▶ _WORK INSTRUCTIONS_:
This task calls for copying every line of the records that includes the word "widget".

(Stored data entries)
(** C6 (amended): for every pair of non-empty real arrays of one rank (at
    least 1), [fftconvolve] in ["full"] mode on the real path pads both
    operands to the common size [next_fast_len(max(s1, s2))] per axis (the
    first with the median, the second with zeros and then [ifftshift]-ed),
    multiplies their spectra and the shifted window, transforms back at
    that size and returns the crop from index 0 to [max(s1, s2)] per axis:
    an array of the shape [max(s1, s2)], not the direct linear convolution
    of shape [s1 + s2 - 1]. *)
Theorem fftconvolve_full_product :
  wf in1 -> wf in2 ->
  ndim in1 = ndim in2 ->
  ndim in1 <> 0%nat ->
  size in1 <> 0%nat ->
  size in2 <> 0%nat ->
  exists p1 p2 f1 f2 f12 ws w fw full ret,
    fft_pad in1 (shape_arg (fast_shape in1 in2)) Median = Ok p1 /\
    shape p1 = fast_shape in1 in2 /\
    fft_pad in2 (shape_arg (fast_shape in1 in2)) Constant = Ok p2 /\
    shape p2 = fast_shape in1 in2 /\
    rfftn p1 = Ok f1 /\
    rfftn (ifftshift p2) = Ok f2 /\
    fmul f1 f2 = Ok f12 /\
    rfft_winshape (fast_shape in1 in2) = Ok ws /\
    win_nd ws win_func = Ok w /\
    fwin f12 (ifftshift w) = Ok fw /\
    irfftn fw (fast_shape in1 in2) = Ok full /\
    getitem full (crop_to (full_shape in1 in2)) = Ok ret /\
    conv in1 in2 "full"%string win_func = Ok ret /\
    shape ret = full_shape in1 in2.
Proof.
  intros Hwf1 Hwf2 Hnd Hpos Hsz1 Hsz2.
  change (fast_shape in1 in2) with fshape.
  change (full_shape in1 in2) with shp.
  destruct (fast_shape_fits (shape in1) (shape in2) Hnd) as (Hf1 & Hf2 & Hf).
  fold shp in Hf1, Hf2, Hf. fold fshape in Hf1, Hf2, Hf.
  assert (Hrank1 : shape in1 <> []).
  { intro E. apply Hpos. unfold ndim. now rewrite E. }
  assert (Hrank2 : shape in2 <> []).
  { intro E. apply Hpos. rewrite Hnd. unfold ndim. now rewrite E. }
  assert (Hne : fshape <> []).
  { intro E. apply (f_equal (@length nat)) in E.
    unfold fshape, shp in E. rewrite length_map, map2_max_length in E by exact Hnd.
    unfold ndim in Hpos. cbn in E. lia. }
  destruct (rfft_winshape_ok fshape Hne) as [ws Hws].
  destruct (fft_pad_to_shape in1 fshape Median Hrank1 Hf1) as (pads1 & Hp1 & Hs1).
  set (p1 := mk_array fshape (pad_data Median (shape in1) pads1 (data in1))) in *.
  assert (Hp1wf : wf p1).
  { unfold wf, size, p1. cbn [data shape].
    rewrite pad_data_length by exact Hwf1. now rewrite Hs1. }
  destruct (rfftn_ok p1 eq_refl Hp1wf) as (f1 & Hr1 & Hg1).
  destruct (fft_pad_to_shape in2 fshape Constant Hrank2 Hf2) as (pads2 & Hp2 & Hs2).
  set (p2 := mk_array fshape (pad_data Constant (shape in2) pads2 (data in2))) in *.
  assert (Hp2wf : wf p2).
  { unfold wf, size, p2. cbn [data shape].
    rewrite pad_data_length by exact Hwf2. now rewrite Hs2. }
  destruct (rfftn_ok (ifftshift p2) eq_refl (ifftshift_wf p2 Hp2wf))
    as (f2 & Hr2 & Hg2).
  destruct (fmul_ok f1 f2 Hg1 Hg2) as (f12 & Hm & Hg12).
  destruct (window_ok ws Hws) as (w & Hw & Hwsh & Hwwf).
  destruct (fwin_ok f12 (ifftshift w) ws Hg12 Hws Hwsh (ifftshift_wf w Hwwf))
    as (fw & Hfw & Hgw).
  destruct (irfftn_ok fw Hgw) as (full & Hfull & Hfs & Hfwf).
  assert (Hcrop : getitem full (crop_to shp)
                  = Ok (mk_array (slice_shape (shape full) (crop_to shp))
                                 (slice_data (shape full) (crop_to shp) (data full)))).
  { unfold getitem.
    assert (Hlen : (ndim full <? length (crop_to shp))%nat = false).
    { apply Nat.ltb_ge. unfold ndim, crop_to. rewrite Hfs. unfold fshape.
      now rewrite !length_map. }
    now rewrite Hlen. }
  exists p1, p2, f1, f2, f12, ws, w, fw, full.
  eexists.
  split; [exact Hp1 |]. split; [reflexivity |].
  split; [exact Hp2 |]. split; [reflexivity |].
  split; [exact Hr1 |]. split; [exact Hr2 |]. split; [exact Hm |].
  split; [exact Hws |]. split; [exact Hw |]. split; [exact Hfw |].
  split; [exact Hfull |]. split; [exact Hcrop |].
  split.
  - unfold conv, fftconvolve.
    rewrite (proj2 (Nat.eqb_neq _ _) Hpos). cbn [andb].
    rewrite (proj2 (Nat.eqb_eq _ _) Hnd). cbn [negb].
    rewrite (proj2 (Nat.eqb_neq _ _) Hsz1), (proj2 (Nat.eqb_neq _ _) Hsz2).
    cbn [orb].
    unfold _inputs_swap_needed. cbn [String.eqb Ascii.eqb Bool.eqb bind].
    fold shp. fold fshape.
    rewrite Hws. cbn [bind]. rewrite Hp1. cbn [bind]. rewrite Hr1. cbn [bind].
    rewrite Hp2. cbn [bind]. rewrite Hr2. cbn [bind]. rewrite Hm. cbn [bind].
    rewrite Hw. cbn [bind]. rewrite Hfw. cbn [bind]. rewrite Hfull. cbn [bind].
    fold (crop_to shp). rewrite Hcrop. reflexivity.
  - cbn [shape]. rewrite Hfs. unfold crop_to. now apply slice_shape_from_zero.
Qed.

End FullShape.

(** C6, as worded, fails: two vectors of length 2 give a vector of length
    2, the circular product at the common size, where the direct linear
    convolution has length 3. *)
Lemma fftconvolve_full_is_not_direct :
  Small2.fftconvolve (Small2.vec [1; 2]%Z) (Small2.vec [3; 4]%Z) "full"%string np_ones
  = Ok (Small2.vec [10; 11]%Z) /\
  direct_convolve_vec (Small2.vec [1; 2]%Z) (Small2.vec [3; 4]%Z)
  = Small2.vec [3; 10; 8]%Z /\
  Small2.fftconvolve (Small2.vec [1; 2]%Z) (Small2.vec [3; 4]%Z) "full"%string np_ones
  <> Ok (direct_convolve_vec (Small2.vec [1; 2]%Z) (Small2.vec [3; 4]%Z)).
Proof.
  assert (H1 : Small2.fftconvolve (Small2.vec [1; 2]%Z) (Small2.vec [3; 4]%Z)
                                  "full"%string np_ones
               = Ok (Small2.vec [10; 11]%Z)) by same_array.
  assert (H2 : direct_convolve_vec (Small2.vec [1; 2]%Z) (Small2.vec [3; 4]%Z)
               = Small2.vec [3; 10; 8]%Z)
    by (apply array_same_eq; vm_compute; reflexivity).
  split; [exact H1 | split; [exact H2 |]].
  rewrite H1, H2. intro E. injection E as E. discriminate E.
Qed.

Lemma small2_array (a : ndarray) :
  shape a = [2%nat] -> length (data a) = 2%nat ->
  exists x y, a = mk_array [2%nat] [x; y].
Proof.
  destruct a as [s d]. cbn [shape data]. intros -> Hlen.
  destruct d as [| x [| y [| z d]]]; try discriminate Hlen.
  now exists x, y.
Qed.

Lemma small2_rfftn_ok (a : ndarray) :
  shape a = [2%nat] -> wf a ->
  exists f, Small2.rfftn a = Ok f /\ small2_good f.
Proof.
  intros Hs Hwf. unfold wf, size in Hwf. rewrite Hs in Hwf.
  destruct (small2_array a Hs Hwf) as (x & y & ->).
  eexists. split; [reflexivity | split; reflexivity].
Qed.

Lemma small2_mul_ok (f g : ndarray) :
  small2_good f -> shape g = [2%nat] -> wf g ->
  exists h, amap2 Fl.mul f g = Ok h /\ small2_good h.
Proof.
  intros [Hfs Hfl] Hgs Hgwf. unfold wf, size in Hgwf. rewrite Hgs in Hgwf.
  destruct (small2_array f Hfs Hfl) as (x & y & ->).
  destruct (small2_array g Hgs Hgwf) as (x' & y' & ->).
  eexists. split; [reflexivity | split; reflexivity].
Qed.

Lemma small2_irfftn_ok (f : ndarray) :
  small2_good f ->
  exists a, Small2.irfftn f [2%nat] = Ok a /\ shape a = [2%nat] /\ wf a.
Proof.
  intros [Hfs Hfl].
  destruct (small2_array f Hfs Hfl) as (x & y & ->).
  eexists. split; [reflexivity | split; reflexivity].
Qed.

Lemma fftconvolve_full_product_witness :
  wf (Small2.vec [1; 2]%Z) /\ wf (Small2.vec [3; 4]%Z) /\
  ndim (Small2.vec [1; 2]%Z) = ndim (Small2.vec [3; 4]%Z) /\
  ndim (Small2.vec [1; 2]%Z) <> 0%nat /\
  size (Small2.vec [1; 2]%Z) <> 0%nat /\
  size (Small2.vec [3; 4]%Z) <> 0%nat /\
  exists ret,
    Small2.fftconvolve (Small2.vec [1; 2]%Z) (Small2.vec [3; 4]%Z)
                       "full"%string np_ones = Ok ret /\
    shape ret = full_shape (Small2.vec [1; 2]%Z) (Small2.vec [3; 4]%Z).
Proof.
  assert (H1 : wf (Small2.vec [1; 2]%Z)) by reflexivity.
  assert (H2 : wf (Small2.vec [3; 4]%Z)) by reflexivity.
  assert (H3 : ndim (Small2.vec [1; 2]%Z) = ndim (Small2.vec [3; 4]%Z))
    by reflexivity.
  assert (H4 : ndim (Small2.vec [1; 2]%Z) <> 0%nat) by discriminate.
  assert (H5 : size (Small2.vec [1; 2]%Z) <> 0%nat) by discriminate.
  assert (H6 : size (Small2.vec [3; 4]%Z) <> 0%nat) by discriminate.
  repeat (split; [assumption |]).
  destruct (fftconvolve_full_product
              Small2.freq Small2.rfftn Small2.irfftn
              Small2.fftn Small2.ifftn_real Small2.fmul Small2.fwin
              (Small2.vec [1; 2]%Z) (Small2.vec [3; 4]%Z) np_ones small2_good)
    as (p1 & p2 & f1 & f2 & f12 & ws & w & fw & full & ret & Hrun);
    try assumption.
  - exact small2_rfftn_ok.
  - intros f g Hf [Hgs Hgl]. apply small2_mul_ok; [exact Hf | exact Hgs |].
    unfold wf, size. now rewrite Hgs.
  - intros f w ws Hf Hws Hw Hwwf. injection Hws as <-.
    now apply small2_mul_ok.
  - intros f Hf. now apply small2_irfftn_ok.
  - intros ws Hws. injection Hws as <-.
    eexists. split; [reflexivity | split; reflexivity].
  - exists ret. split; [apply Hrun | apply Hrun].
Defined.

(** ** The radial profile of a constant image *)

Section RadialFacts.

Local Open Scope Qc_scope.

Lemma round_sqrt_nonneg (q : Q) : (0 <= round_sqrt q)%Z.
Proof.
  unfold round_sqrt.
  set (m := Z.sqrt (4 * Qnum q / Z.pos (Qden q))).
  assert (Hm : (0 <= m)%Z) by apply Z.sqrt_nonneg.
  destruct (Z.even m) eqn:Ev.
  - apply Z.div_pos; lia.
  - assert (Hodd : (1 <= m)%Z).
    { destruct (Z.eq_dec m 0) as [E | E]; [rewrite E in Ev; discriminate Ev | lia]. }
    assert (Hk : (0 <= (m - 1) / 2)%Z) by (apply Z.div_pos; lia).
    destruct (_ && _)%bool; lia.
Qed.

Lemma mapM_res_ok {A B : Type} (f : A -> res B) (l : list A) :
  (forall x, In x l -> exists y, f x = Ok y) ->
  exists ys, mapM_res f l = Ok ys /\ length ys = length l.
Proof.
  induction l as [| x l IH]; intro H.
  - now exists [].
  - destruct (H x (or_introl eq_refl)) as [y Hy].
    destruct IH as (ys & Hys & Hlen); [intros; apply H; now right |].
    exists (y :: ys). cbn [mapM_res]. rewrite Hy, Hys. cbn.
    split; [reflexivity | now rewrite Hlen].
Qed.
* * *
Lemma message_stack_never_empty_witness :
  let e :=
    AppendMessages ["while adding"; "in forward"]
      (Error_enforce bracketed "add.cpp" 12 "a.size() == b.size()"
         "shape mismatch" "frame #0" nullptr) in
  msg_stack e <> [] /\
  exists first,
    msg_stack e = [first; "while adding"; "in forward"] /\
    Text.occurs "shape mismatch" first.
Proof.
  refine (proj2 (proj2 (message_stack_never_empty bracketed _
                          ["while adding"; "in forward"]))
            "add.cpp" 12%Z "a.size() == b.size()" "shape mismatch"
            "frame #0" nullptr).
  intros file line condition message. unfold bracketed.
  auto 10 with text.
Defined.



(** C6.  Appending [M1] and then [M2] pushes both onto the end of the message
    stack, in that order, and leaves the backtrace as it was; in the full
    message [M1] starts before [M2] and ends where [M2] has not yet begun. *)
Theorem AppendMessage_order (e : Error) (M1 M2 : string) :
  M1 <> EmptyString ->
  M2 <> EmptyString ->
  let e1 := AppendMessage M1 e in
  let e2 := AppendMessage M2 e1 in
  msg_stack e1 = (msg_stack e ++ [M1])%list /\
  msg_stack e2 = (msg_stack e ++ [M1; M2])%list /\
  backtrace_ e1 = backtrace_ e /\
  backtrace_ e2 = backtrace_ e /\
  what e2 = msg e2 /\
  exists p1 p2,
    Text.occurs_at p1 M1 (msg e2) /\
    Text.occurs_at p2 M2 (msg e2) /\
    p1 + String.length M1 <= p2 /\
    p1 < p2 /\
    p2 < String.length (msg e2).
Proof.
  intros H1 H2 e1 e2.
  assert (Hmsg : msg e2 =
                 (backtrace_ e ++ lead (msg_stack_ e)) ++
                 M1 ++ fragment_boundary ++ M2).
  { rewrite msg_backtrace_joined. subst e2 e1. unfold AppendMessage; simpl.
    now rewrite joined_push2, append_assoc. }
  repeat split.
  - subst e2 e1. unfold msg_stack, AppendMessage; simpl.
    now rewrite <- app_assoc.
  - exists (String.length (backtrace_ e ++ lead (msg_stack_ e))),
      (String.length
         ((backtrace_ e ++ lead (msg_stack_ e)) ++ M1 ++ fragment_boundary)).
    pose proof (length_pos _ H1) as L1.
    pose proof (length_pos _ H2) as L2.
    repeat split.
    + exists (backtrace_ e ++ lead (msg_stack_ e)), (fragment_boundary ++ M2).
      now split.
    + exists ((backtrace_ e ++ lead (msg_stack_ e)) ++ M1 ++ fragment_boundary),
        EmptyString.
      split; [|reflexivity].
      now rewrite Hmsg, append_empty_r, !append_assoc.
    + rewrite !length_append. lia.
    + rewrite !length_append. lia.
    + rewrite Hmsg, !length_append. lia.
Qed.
* * *
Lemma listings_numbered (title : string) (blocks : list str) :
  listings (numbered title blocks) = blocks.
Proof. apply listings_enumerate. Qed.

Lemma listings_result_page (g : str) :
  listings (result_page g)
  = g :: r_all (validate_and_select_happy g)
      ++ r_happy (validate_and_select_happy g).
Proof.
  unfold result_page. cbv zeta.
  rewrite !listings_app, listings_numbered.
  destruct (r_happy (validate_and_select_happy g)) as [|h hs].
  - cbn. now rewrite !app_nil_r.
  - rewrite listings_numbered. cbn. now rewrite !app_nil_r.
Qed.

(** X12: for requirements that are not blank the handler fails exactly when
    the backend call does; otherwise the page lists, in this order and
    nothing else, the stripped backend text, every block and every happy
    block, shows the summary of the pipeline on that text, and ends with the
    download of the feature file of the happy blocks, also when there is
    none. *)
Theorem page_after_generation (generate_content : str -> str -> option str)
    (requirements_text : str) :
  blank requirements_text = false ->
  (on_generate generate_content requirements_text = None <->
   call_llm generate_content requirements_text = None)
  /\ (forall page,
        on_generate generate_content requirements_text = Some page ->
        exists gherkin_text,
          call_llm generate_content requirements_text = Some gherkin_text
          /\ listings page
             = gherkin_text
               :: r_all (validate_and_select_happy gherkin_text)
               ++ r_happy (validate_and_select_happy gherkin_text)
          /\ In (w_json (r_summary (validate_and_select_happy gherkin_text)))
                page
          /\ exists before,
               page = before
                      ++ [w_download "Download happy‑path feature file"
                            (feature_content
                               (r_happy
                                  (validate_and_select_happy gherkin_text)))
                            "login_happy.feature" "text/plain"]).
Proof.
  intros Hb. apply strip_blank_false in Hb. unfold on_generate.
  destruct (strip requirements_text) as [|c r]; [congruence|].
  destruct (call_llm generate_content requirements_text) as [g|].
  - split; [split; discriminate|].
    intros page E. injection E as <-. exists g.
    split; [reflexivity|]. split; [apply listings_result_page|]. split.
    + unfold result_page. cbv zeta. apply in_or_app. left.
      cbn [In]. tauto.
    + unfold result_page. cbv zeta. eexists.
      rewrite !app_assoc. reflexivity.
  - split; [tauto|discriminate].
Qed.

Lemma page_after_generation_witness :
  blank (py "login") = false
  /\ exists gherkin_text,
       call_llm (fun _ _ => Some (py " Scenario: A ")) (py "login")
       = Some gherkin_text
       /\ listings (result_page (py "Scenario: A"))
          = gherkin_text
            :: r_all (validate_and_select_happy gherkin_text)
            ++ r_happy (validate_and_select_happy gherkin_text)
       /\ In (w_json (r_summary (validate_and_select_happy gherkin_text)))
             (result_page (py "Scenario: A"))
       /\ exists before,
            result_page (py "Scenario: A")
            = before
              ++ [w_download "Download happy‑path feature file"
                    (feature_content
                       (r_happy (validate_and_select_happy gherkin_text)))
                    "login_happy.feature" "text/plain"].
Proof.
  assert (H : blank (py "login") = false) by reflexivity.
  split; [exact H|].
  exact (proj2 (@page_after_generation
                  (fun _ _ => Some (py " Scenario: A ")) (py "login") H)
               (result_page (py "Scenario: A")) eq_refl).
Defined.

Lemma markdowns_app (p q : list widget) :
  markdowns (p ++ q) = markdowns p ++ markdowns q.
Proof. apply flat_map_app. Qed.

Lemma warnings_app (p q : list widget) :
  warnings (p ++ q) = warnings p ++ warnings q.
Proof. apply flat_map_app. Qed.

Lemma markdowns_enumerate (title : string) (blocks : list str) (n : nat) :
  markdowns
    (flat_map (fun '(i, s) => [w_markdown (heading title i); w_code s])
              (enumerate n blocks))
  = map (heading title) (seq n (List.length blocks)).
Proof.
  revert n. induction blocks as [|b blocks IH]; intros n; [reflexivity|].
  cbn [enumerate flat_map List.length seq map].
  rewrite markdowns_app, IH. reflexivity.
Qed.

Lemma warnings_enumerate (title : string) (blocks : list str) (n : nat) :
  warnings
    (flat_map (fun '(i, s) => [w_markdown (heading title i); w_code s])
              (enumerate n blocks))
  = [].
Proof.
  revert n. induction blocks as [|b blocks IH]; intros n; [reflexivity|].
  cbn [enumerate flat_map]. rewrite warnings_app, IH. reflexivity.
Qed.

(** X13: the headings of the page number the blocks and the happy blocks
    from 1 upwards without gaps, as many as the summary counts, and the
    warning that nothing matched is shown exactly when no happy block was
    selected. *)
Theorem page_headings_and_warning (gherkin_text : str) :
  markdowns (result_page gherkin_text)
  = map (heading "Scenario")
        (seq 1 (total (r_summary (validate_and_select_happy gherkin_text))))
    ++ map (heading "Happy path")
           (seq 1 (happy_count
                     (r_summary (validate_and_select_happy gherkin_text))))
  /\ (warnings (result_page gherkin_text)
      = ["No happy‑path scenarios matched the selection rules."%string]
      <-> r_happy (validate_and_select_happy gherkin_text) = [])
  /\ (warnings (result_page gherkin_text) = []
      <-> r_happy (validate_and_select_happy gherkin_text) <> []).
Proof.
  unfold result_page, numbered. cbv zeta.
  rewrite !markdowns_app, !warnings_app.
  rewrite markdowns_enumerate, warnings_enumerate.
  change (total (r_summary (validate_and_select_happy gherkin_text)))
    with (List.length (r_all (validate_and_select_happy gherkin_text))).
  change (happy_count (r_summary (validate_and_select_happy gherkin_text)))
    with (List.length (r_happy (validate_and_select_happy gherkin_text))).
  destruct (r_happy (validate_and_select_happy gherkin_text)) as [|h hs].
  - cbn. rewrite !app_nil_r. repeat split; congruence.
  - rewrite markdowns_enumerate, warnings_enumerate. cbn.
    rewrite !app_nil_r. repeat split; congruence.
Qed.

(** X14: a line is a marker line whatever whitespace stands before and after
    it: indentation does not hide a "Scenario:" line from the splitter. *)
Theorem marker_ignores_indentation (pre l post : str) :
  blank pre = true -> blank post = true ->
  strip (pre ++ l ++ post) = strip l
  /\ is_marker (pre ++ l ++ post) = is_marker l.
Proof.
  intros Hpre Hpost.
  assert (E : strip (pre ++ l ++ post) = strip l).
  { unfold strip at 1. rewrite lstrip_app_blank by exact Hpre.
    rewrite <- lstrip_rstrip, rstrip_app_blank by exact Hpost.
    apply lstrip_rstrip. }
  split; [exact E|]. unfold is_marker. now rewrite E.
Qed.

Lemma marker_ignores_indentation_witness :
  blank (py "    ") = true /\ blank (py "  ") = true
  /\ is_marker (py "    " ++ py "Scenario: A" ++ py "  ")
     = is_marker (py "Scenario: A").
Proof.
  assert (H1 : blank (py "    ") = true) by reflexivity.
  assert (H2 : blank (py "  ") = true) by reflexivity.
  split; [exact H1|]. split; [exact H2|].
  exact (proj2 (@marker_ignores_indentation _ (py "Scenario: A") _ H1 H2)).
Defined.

▶ _ANSWER TO THIS PROBLEM_:
Lemma markdowns_app (p q : list widget) :
Lemma warnings_app (p q : list widget) :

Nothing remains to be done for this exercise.